* _Exercise brief_: Find the line with "(fun s => heap_ok s []))|]." and the line with "apply wp_catch, wp_bind, open_stats_wp." in the entries below; output exactly those two lines, every line between them, and no others.

Collected data
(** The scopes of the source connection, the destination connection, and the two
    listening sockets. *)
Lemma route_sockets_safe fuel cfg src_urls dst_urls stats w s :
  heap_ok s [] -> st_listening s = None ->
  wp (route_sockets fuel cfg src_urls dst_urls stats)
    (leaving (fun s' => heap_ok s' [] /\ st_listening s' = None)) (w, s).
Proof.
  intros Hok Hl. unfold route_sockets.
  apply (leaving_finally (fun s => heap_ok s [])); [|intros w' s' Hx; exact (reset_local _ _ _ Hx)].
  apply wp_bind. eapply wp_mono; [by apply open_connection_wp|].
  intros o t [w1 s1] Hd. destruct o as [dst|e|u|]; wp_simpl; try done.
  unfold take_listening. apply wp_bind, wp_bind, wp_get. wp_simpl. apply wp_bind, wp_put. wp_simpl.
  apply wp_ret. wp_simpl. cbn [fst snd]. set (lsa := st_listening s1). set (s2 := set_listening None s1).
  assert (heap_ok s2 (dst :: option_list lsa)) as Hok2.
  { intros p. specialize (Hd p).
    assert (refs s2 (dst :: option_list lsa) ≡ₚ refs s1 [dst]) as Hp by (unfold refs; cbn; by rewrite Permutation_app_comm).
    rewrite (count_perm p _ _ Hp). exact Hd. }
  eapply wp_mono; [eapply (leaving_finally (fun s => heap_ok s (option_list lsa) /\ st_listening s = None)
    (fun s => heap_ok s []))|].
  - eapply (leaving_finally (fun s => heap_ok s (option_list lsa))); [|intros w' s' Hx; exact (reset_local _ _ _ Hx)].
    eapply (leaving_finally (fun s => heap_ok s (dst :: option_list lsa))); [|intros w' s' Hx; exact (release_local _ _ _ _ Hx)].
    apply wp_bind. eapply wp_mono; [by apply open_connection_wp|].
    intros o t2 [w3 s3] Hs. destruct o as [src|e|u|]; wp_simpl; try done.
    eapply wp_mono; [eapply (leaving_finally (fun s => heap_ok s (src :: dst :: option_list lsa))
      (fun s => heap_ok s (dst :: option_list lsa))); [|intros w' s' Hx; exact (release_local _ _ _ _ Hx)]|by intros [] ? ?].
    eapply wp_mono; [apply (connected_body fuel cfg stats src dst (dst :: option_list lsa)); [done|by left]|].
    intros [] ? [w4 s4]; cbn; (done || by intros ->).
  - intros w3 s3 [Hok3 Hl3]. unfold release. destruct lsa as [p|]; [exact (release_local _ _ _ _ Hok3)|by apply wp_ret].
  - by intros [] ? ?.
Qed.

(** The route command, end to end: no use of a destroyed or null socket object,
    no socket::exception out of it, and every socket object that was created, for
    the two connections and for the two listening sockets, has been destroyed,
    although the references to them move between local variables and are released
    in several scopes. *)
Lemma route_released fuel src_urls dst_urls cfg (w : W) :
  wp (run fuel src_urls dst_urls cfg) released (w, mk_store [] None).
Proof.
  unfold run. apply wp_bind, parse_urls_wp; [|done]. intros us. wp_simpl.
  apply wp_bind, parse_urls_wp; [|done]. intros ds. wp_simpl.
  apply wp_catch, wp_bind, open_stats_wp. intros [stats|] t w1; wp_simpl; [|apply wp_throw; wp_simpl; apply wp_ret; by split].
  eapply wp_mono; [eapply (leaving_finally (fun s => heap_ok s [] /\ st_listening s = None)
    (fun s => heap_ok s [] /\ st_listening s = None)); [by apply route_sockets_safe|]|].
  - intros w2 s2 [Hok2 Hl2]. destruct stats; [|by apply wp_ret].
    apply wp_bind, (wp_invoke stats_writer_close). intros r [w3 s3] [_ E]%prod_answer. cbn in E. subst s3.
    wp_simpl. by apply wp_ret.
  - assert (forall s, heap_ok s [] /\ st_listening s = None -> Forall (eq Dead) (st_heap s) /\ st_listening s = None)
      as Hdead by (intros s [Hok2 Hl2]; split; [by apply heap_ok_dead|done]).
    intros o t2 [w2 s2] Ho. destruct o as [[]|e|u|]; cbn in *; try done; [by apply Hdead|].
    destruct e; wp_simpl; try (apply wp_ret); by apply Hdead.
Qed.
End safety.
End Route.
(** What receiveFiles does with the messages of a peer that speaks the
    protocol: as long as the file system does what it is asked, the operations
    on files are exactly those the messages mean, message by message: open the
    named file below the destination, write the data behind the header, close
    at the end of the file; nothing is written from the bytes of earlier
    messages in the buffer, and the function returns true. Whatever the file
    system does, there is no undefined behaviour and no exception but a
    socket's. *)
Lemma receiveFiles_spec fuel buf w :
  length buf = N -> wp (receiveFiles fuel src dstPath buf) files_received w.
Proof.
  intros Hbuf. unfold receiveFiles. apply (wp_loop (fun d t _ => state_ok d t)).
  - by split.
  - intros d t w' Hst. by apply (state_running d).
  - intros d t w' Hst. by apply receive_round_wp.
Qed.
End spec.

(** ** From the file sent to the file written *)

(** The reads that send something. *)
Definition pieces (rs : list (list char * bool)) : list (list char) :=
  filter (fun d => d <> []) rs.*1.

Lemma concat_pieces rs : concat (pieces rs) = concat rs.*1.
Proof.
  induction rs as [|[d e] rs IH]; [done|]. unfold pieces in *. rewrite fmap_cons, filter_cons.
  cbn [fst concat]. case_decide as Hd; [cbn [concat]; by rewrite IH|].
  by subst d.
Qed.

* _Answer section_:
    (fun s => heap_ok s []))|].
  - eapply (leaving_finally (fun s => heap_ok s (option_list lsa))); [|intros w' s' Hx; exact (reset_local _ _ _ Hx)].
    eapply (leaving_finally (fun s => heap_ok s (dst :: option_list lsa))); [|intros w' s' Hx; exact (release_local _ _ _ _ Hx)].
    apply wp_bind. eapply wp_mono; [by apply open_connection_wp|].
    intros o t2 [w3 s3] Hs. destruct o as [src|e|u|]; wp_simpl; try done.
    eapply wp_mono; [eapply (leaving_finally (fun s => heap_ok s (src :: dst :: option_list lsa))
      (fun s => heap_ok s (dst :: option_list lsa))); [|intros w' s' Hx; exact (release_local _ _ _ _ Hx)]|by intros [] ? ?].
    eapply wp_mono; [apply (connected_body fuel cfg stats src dst (dst :: option_list lsa)); [done|by left]|].
    intros [] ? [w4 s4]; cbn; (done || by intros ->).
  - intros w3 s3 [Hok3 Hl3]. unfold release. destruct lsa as [p|]; [exact (release_local _ _ _ _ Hok3)|by apply wp_ret].
  - by intros [] ? ?.
Qed.

(** The route command, end to end: no use of a destroyed or null socket object,
    no socket::exception out of it, and every socket object that was created, for
    the two connections and for the two listening sockets, has been destroyed,
    although the references to them move between local variables and are released
    in several scopes. *)
Lemma route_released fuel src_urls dst_urls cfg (w : W) :
  wp (run fuel src_urls dst_urls cfg) released (w, mk_store [] None).
Proof.
  unfold run. apply wp_bind, parse_urls_wp; [|done]. intros us. wp_simpl.
  apply wp_bind, parse_urls_wp; [|done]. intros ds. wp_simpl.
  apply wp_catch, wp_bind, open_stats_wp. intros [stats|] t w1; wp_simpl; [|apply wp_throw; wp_simpl; apply wp_ret; by split].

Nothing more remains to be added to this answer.